Frances Clark (as she was then) arrived in Gisborne in 1963 as a trained nurse with a spirit of adventure that had already taken her to Canada and Singapore.
Originally from Thorpe Bay, just east of Southend, on the Thames Estuary in Essex, she did her three years' training at Guy's Hospital, London, then wanted to go overseas. Frances and two nursing friends found a magazine advertisement seeking four nurses for a small town called Melita in south-western Manitoba, Canada.
Having persuaded a fourth nurse to make up the quartet, they travelled by sea to the east coast of Canada and faced a train journey of a day-and-a-half.
They got off at the city of Brandon, about a hundred kilometres north-east of Melita, on a Monday and asked when they could get a train for the last leg of their journey.
“Wednesday,” they were told.
While they fretted about what to do for the next two days, the mayor of Melita turned up at the station to drive them the rest of the way.
They stayed a year.
“It was a bit boring, very quiet,” Frances said. “They had no really sick people.”
Back in the United Kingdom, Frances worked in the north of England for a year, then joined the Royal Air Force Nursing Service and did a two-year stint in Singapore.
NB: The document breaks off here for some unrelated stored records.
(* ===== verification/Version.v ===== *)
(** * The version line and the clock (build.rs, src/version.rs, srtla-core/src/utils.rs)

    The build script asks git for the commit, the branch and whether the tree
    has changes; what it could resolve is baked into the binary, and
    [version_line] prints it.  What git answers is an argument.  The clock of the
    program is the time since its first read, put on top of the wall clock of
    that read.

    The theorems: the line names a commit exactly if git named one, a branch
    only with a commit, and changes only if git reported them; and the clock
    never runs backwards, however the wall clock jumps. *)
From S2P Require Import Prelude Text Wire Reload.
From stdpp Require Import strings.
From Stdlib Require Import Sorted.
Local Open Scope Z_scope.

(** ** build.rs *)

(** A finished command: whether it succeeded, and its output as text. *)
Definition git_output (out : option (bool * chars)) : option chars :=
  match out with
  | Some (true, stdout) => let value := trim stdout in if bool_decide (value = []) then None else Some value
  | _ => None
  end.

(** What git did for the three questions; the last is the exit status, if there
    was one. *)
Record GitAnswers := mkGit {
  ga_hash : option (bool * chars); ga_branch : option (bool * chars); ga_diff : option (option Z) }.
Record BuildEnv := mkBuildEnv { GIT_HASH : chars; GIT_BRANCH : chars; GIT_DIRTY : chars }.

Definition detached : chars := chars_of "HEAD".
Definition build_main (g : GitAnswers) : BuildEnv :=
  let git_hash := git_output (ga_hash g) in
  let git_branch :=
    match git_output (ga_branch g) with
    | Some branch => if bool_decide (branch = detached) then None
                     else match git_hash with Some _ => Some branch | None => None end
    | None => None
    end in
  let git_dirty := match git_hash with
                   | Some _ => match ga_diff g with Some (Some code) => code =? 1 | _ => false end
                   | None => false
                   end in
  mkBuildEnv (default [] git_hash) (default [] git_branch) (if git_dirty then chars_of "-dirty" else []).

(** ** version.rs *)
Definition build_metadata (branch hash dirty : chars) : option chars :=
  if bool_decide (hash = []) then None
  else if bool_decide (branch = []) then Some (hash ++ dirty)
  else Some (branch ++ chars_of "@" ++ hash ++ dirty).

Definition compose_version_line (version branch hash dirty package : chars) : chars :=
  match build_metadata branch hash dirty with
  | Some metadata => version ++ chars_of " (" ++ metadata ++ chars_of ") [" ++ package ++ chars_of "]"
  | None => version ++ chars_of " [" ++ package ++ chars_of "]"
  end.

Definition version_line (e : BuildEnv) (version package : chars) : chars :=
  compose_version_line version (GIT_BRANCH e) (GIT_HASH e) (GIT_DIRTY e) package.

Lemma git_output_nonempty out v : git_output out = Some v -> v <> [].
Proof. unfold git_output. destruct out as [[[] s]|]; try done. case_bool_decide; [done|]. by intros [= <-]. Qed.

(** The line of a build: without a commit it is the version and the package,
    whatever else git said; with one, the commit stands in it, after the branch
    if git named one other than a detached head, and is marked as changed
    exactly if the question for changes ended with exit code 1. *)
Theorem version_line_honest (g : GitAnswers) (version package : chars) :
  version_line (build_main g) version package =
    match git_output (ga_hash g) with
    | None => version ++ chars_of " [" ++ package ++ chars_of "]"
    | Some h =>
      version ++ chars_of " (" ++
      (match git_output (ga_branch g) with Some b => if bool_decide (b = detached) then [] else b ++ chars_of "@" | None => [] end ++
       h ++ (if bool_decide (ga_diff g = Some (Some 1)) then chars_of "-dirty" else [])) ++
      chars_of ") [" ++ package ++ chars_of "]"
    end.
Proof.
  unfold version_line, build_main, compose_version_line, build_metadata. cbn [GIT_HASH GIT_BRANCH GIT_DIRTY].
  destruct (git_output (ga_hash g)) as [h|] eqn:Eh; cbn [default]; [|done].
  rewrite (bool_decide_eq_false_2 (h = [])) by (by eapply git_output_nonempty).
  assert ((match ga_diff g with Some (Some code) => code =? 1 | _ => false end) = bool_decide (ga_diff g = Some (Some 1))) as ->.
  { destruct (ga_diff g) as [[code|]|]; [|by rewrite bool_decide_eq_false_2..].
    destruct (Z.eqb_spec code 1) as [->|]; symmetry; [by apply bool_decide_eq_true_2|apply bool_decide_eq_false_2; congruence]. }
  destruct (git_output (ga_branch g)) as [b|] eqn:Eb; [|done]. destruct (bool_decide (b = detached)); [done|]. cbn [default from_option id].
  rewrite (bool_decide_eq_false_2 (b = [])) by (by eapply git_output_nonempty). by rewrite <- !app_assoc.
Qed.

(** ** utils.rs: the clock *)

(** The monotonic reading and the wall clock, in milliseconds; [None]: the wall
    clock is before the epoch. *)
Record ClockRead := mkRead { cr_instant : Z; cr_wall : option Z }.
Record Clock := mkClock { ck_anchor : Z; ck_base_ms : Z }.

(** [clock]: set by the first read and kept. *)
Definition clock (c : option Clock) (r : ClockRead) : Clock :=
  match c with Some c => c | None => mkClock (cr_instant r) (u64_wrap (default 0 (cr_wall r))) end.

(** [now_ms], with the clock after it. *)
Definition now_ms (c : option Clock) (r : ClockRead) : option Clock * Z :=
  let c := clock c r in (Some c, u64_wrap (ck_base_ms c + u64_wrap (cr_instant r - ck_anchor c))).

Fixpoint clock_reads (c : option Clock) (rs : list ClockRead) : list Z :=
  match rs with
  | [] => []
  | r :: rs => let '(c, t) := now_ms c r in t :: clock_reads c rs
  end.

(** The wall clock and the time the program runs stay far below what a 64-bit
    counter of milliseconds holds. *)
Definition sane (start : Z) (r : ClockRead) : Prop :=
  start <= cr_instant r < start + 2 ^ 62 /\ 0 <= default 0 (cr_wall r) < 2 ^ 62.

Lemma u64_small x : 0 <= x < 2 ^ 63 -> u64_wrap x = x.
Proof. intros H. unfold u64_wrap. apply Z.mod_small. unfold two64. lia. Qed.

Lemma clock_reads_from c start rs : ck_anchor c = start -> 0 <= ck_base_ms c < 2 ^ 62 -> Forall (sane start) rs ->
  clock_reads (Some c) rs = map (fun r => ck_base_ms c + (cr_instant r - start)) rs.
Proof.
  intros Ha Hb Hs. induction Hs as [|r rs [Hi _] _ IH]; [done|]. cbn [clock_reads map now_ms clock]. rewrite Ha, (u64_small (cr_instant r - start)), u64_small by lia. by f_equal.
Qed.

(** The clock does not run backwards: reads at instants that do not give times
    that do not, and the time between two of them is the time that passed,
    whatever the wall clock shows at any of them. *)
Theorem clock_monotone (r : ClockRead) (rs : list ClockRead) (Hs : Forall (sane (cr_instant r)) (r :: rs))
    (Ho : StronglySorted Z.le (map cr_instant (r :: rs))) :
  let ts := clock_reads None (r :: rs) in StronglySorted Z.le ts /\
    forall i j a b, (r :: rs) !! i = Some a -> (r :: rs) !! j = Some b ->
      exists x y, ts !! i = Some x /\ ts !! j = Some y /\ y - x = cr_instant b - cr_instant a.
Proof.
  set (base := default 0 (cr_wall r)). pose proof (Forall_inv Hs) as [_ Hw]. fold base in Hw.
  set (c := mkClock (cr_instant r) base).
  assert (clock_reads None (r :: rs) = clock_reads (Some c) (r :: rs)) as ->.
  { cbn [clock_reads now_ms clock]. fold base. by rewrite (u64_small base) by lia. }
  rewrite (clock_reads_from c (cr_instant r) (r :: rs) eq_refl Hw Hs). cbv zeta. split.
  - revert Ho. generalize (r :: rs). intros l. induction l as [|x l IH]; intros Ho; [constructor|]. cbn [map] in *.
    apply StronglySorted_inv in Ho as [Ho Hx]. constructor; [by apply IH|]. rewrite Forall_map in Hx |- *.
    eapply Forall_impl; [exact Hx|]. cbn. lia.
  - intros i j a b Hi Hj. exists (ck_base_ms c + (cr_instant a - cr_instant r)), (ck_base_ms c + (cr_instant b - cr_instant r)).
    change (map (fun r0 => ck_base_ms c + (cr_instant r0 - cr_instant r))) with (fmap (M := list) (fun r0 => ck_base_ms c + (cr_instant r0 - cr_instant r))).
    rewrite !list_lookup_fmap, Hi, Hj. split_and!; [done|done|lia].
Qed.

(** Three reads; the wall clock is set back a day between them. *)
Lemma clock_monotone_witness :
  let ts := clock_reads None [mkRead 5 (Some 1700000000000); mkRead 6 (Some 1699913600000); mkRead 90 None] in
  ts = [1700000000000; 1700000000001; 1700000000085] /\ StronglySorted Z.le ts.
Proof.
  cbv zeta. split; [vm_compute; reflexivity|].
  apply (clock_monotone (mkRead 5 (Some 1700000000000)) [mkRead 6 (Some 1699913600000); mkRead 90 None]).
  - repeat constructor; cbn; lia.
  - repeat constructor; cbn; lia.
Defined.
Then it was back home again.
After their father Arthur died, Frances's brother Paul thought about taking his family to Australia. Frances thought Australia was too big and suggested New Zealand. Paul investigated and found he could get a transfer within the insurance company for which he worked. He could take up a position in an office either near Auckland or in Gisborne. He thought Gisborne would be a better place to raise a family. Paul came out first, by air, to get organised and his young family, along with his sister Frances and mother Eileen, followed by sea.
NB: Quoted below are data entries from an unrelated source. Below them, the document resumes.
(** ** The fresh links *)

(** The addresses whose uplink opened. *)
Fixpoint opened (ips : list Z) (outs : list (option Opened)) : list Z :=
  match ips, outs with
  | ip :: ips, Some _ :: outs => ip :: opened ips outs
  | _ :: ips, None :: outs => opened ips outs
  | _, _ => []
  end.
(** The ids of the uplinks that opened. *)
Definition opened_ids (outs : list (option Opened)) : list Z := omap (fun o => op_conn_id <$> o) outs.
Lemma opened_sublist ips : forall outs, sublist (opened ips outs) ips.
Proof.
  induction ips as [|ip ips IH]; intros [|[o|] outs]; cbn [opened]; first [by constructor | apply sublist_nil_l].
Qed.
Lemma create_loop_spec all weights : forall ips outs io,
  let '(fresh, io') := create_loop all weights ips outs io in
  map local_ip fresh = opened ips outs /\
  Forall (fun c => connected c = false /\ packet_log c = ∅ /\ link_weight c = weight_for all weights (local_ip c)) fresh /\
  Forall (fun c => is_Some (io' !! conn_id c)) fresh /\
  (forall id, id ∉ map conn_id fresh -> io' !! id = io !! id) /\
  (forall id, is_Some (io !! id) -> is_Some (io' !! id)).
Proof.
  induction ips as [|ip ips IH]; intros outs io; cbn [create_loop]; [by repeat split|].
  destruct outs as [|[o|] outs]; cbn [head tail from_option id connect_uplink opened].
  - specialize (IH [] io). destruct (create_loop all weights ips [] io) as [fresh io'].
    destruct IH as (H1 & H2 & H3 & H4 & H5). cbn [app]. split; [|done]. rewrite H1. by destruct ips.
  - specialize (IH outs (<[op_conn_id o := op_remote o]> io)).
    destruct (create_loop all weights ips outs _) as [fresh io']. destruct IH as (H1 & H2 & H3 & H4 & H5).
    cbn [app map]. split; [by rewrite <- H1|]. split; [by constructor|]. split_and!.
    + constructor; [|done]. apply H5. cbn. by rewrite lookup_insert_eq.
    + intros id Hid. rewrite not_elem_of_cons in Hid. destruct Hid as [Hne Hid]. rewrite H4 by done.
      by rewrite lookup_insert_ne by (cbn in Hne; congruence).
    + intros id Hid. apply H5. destruct (decide (op_conn_id o = id)) as [->|Hne]; [by rewrite lookup_insert_eq|].
      by rewrite lookup_insert_ne.
  - specialize (IH outs io). destruct (create_loop all weights ips outs io) as [fresh io'].
    destruct IH as (H1 & H2 & H3 & H4 & H5). cbn [app]. done.
Qed.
Frances wondered whether they'd made the right choice when the official checking her passport on arrival in Wellington asked where she was heading and, on being told, exclaimed, “Gisborne?!”
Nevertheless, she found people in Gisborne accepted her easily and welcomed her wherever she went.
“It wasn't quite so staid as England,” Frances said.
She married a widower, Ambrose Story, who died in 1974, and then Tom Baumann, whom she knew through the Legion of Mary. He died in 1993.
Frances has been a Gisborne resident for nigh on 60 years. She has extended family here, and the love and respect of friends she sees at Mass most days, if not every day, of the week.